Entries supplied →
(* ===== verification/Circuit.v ===== *)
(** * The circuit breaker (infra/circuit/circuit.go)

    A breaker guards the calls to etcd and MySQL.  Each method runs under its
    mutex, so an execution is a sequence of whole method calls; [time.Now()]
    is an argument of the methods that read the clock. *)
From Stdlib Require Import ZArith Lia String.
From stdpp Require Import base list strings.
From S2P Require Import Prelude.
Set Warnings "-register-all,-clear-no-such-hyp,-level-tolerance".

Inductive State : Type := StateClosed | StateOpen | StateHalfOpen.

#[export] Instance State_eq_dec : EqDecision State.
Proof. solve_decision. Defined.

Definition State_String (s : State) : string :=
  match s with
  | StateClosed => "CLOSED"
  | StateOpen => "OPEN"
  | StateHalfOpen => "HALF_OPEN"
  end.

Record Breaker := MkBreaker {
  br_name : string;
  maxFailures : Z;
  cooldownInterval : Z;
  state : State;
  consecutiveFails : Z;
  lastFailureTime : Z;
  lastStateChange : Z }.

#[export] Instance eta_Breaker : Eta Breaker := fun b =>
  MkBreaker (br_name b) (maxFailures b) (cooldownInterval b) (state b)
    (consecutiveFails b) (lastFailureTime b) (lastStateChange b).

(** The zero [time.Time] of [lastFailureTime] is 0. *)
Definition NewBreaker (name : string) (maxFailures cooldown now : Z) : Breaker :=
  MkBreaker name maxFailures cooldown StateClosed 0 0 now.

Definition Allow (now : Z) (b : Breaker) : bool * Breaker :=
  match state b with
  | StateClosed => (true, b)
  | StateOpen =>
      if cooldownInterval b <=? now - lastStateChange b then
        (true, b <| state := StateHalfOpen |> <| lastStateChange := now |>)
      else (false, b)
  | StateHalfOpen => (false, b)
  end.

Definition Success (now : Z) (b : Breaker) : Breaker :=
  let b := b <| consecutiveFails := 0 |> in
  if decide (state b = StateClosed) then b
  else b <| state := StateClosed |> <| lastStateChange := now |>.

Definition Failure (now : Z) (b : Breaker) : Breaker :=
  let b := b <| consecutiveFails := wrap64 (consecutiveFails b + 1) |>
             <| lastFailureTime := now |> in
  if decide (state b = StateHalfOpen) then
    b <| state := StateOpen |> <| lastStateChange := now |>
  else if decide (state b = StateClosed) then
    if maxFailures b <=? consecutiveFails b then
      b <| state := StateOpen |> <| lastStateChange := now |>
    else b
  else b.

Definition Stats (b : Breaker) : State * Z * Z :=
  (state b, consecutiveFails b, lastFailureTime b).

(** ** Executions *)

Inductive op : Type := OpAllow | OpSuccess | OpFailure.

Definition step (b : Breaker) (o : Z * op) : Breaker :=
  match o with
  | (now, OpAllow) => (Allow now b).2
  | (now, OpSuccess) => Success now b
  | (now, OpFailure) => Failure now b
  end.

Definition run (b : Breaker) (ops : list (Z * op)) : Breaker := foldl step b ops.

(** The reference automaton: consecutive failures while closed, the opening
    time while open. *)
Inductive spec_state : Type :=
| SClosed (fails : Z) | SOpen (since : Z) | SProbing.

Definition spec_step (max cooldown : Z) (s : spec_state) (o : Z * op) : spec_state :=
  match s, o with
  | SClosed n, (now, OpFailure) => if max <=? n + 1 then SOpen now else SClosed (n + 1)
  | SClosed n, (_, OpAllow) => SClosed n
  | SOpen since, (now, OpAllow) => if cooldown <=? now - since then SProbing else SOpen since
  | SOpen since, (_, OpFailure) => SOpen since
  | SProbing, (_, OpAllow) => SProbing
  | SProbing, (now, OpFailure) => SOpen now
  | _, (_, OpSuccess) => SClosed 0
  end.

Definition spec_allows (cooldown : Z) (s : spec_state) (now : Z) : bool :=
  match s with
  | SClosed _ => true
  | SOpen since => cooldown <=? now - since
  | SProbing => false
  end.

Definition abs (b : Breaker) : spec_state :=
  match state b with
  | StateClosed => SClosed (consecutiveFails b)
  | StateOpen => SOpen (lastStateChange b)
  | StateHalfOpen => SProbing
  end.

(** ** Lemmas *)

Lemma run_app b l k : run b (l ++ k) = run (run b l) k.
Proof. apply foldl_app. Qed.

Lemma step_config b o :
  maxFailures (step b o) = maxFailures b /\ cooldownInterval (step b o) = cooldownInterval b.
Proof.
  destruct o as [now []]; cbn; unfold Allow, Success, Failure; repeat case_match; done.
Qed.

Lemma run_config b ops :
  maxFailures (run b ops) = maxFailures b /\ cooldownInterval (run b ops) = cooldownInterval b.
Proof.
  induction ops as [|o ops IH] using rev_ind; [done|].
  rewrite run_app. destruct (step_config (run b ops) o) as [Hm Hc].
  cbn. rewrite Hm, Hc. done.
Qed.

(** While closed, fewer failures than the threshold have been counted. *)
Definition closed_below (b : Breaker) : Prop :=
  state b = StateClosed -> 0 <= consecutiveFails b < maxFailures b.

Lemma step_abs b o :
  maxFailures b <= maxInt64 -> closed_below b ->
  abs (step b o) = spec_step (maxFailures b) (cooldownInterval b) (abs b) o.
Proof.
  intros Hmax Hb. destruct b as [nm max cd st fails lf lc]. unfold closed_below in Hb. cbn in *.
  destruct o as [now []]; destruct st; try done; cbn.
  - unfold abs, Allow. cbn. by destruct (_ <=? _).
  - specialize (Hb eq_refl). unfold abs, Failure. cbn.
    rewrite wrap64_in by (unfold in64, minInt64; lia). by destruct (_ <=? _).
Qed.

Lemma step_closed_below b o :
  0 < maxFailures b <= maxInt64 -> closed_below b -> closed_below (step b o).
Proof.
  intros Hmax Hb. destruct b as [nm max cd st fails lf lc]. unfold closed_below in *. cbn in *.
  assert (Hw : st = StateClosed -> wrap64 (fails + 1) = fails + 1).
  { intros ->. specialize (Hb eq_refl). apply wrap64_in. unfold in64, minInt64. lia. }
  destruct o as [now []]; unfold step, Allow, Success, Failure; cbn.
  - destruct st; cbn; [done| |done]. by destruct (_ <=? _).
  - case_decide; cbn; lia.
  - destruct st; cbn; repeat case_decide; try done; cbn. rewrite Hw by done.
    specialize (Hb eq_refl). destruct (Z.leb_spec max (fails + 1)); cbn; [done|lia].
Qed.

Lemma run_closed_below b ops :
  0 < maxFailures b <= maxInt64 -> closed_below b -> closed_below (run b ops).
Proof.
  intros Hmax Hb. induction ops as [|o ops IH] using rev_ind; [done|].
  rewrite run_app. apply step_closed_below; [|done]. by destruct (run_config b ops) as [-> _].
Qed.

Lemma run_abs b ops :
  0 < maxFailures b <= maxInt64 -> closed_below b ->
  abs (run b ops) = foldl (spec_step (maxFailures b) (cooldownInterval b)) (abs b) ops.
Proof.
  intros Hmax Hb. induction ops as [|o ops IH] using rev_ind; [done|].
  rewrite run_app, foldl_app. cbn. rewrite <- IH.
  destruct (run_config b ops) as [Hm Hc]. rewrite step_abs, Hm, Hc; [done|lia|].
  by apply run_closed_below.
Qed.

Lemma Allow_abs b now : (Allow now b).1 = spec_allows (cooldownInterval b) (abs b) now.
Proof. unfold Allow, abs, spec_allows. destruct (state b); [done| |done]. by destruct (_ <=? _). Qed.

(** Without a report, a breaker that is not closed admits no call before its
    cooldown has passed, and a probing breaker none at all. *)
Lemma probing_rejects b ops now :
  state b = StateHalfOpen -> Forall (fun o => o.2 = OpAllow) ops ->
  run b ops = b /\ (Allow now (run b ops)).1 = false.
Proof.
  intros Hb Hops. assert (run b ops = b) as ->.
  { induction Hops as [|[t o] ops Ho _ IH]; [done|]. cbn in *. subst o.
    unfold Allow. rewrite Hb. apply IH. }
  split; [done|]. unfold Allow. by rewrite Hb.
Qed.

(** ** Properties *)

(** C7: a breaker refines the reference automaton along every sequence of
    calls: it opens exactly when the number of consecutive failures since the
    last success reaches the threshold, stays open for the cooldown, then lets
    one probe through, whose report closes it (success) or reopens it
    (failure); and [Allow] answers as the automaton does. *)
Theorem breaker_refines (name : string) (max cooldown t0 : Z) (ops : list (Z * op)) :
  0 < max <= maxInt64 ->
  let b := run (NewBreaker name max cooldown t0) ops in
  let s := foldl (spec_step max cooldown) (SClosed 0) ops in
  abs b = s /\ forall now, (Allow now b).1 = spec_allows cooldown s now.
Proof.
  intros Hmax b s. set (b0 := NewBreaker name max cooldown t0).
  assert (Hs : abs b = s).
  { apply (run_abs b0); [done|]. unfold closed_below. cbn. lia. }
  split; [done|]. intros now. rewrite Allow_abs, Hs.
  destruct (run_config b0 ops) as [_ Hc]. unfold b. fold b0. by rewrite Hc.
Qed.

Lemma breaker_refines_witness :
  let ops := [(1, OpFailure); (2, OpFailure); (3, OpFailure); (9, OpAllow); (13, OpAllow)] in
  state (run (NewBreaker "mysql" 3 10 0) ops) = StateHalfOpen /\
  abs (run (NewBreaker "mysql" 3 10 0) ops) = SProbing.
Proof.
  split; [reflexivity|].
  apply (breaker_refines "mysql" 3 10 0
    [(1, OpFailure); (2, OpFailure); (3, OpFailure); (9, OpAllow); (13, OpAllow)]).
  unfold maxInt64. lia.
Defined.

(** Once a probe has been let through, a breaker whose caller never reports
    an outcome refuses every later call, however long it waits. *)
Theorem unreported_probe_blocks (b : Breaker) (t : Z) (ops : list (Z * op)) (now : Z) :
  state b = StateOpen -> (Allow t b).1 = true -> Forall (fun o => o.2 = OpAllow) ops ->
  (Allow now (run (Allow t b).2 ops)).1 = false.
Proof.
  intros Hb Ht Hops. apply probing_rejects; [|done].
  unfold Allow in *. rewrite Hb in *. by destruct (_ <=? _).
Qed.

Lemma unreported_probe_blocks_witness :
  let b := run (NewBreaker "etcd" 1 10 0) [(1, OpFailure)] in
  (Allow 1000000 (run (Allow 11 b).2 [(50, OpAllow)])).1 = false.
Proof.
  apply (unreported_probe_blocks _ 11 [(50, OpAllow)] 1000000); [reflexivity..|].
  by apply Forall_singleton.
Defined.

Description of the task →
From the listing above, repeat exactly the lines starting at the line that includes "<| lastFailureTime := now |> in" and ending at the line that includes "(** ** Executions *)", with nothing outside that span.

Response area →
             <| lastFailureTime := now |> in
  if decide (state b = StateHalfOpen) then
    b <| state := StateOpen |> <| lastStateChange := now |>
  else if decide (state b = StateClosed) then
    if maxFailures b <=? consecutiveFails b then
      b <| state := StateOpen |> <| lastStateChange := now |>
    else b
  else b.

Definition Stats (b : Breaker) : State * Z * Z :=
  (state b, consecutiveFails b, lastFailureTime b).

(** ** Executions *)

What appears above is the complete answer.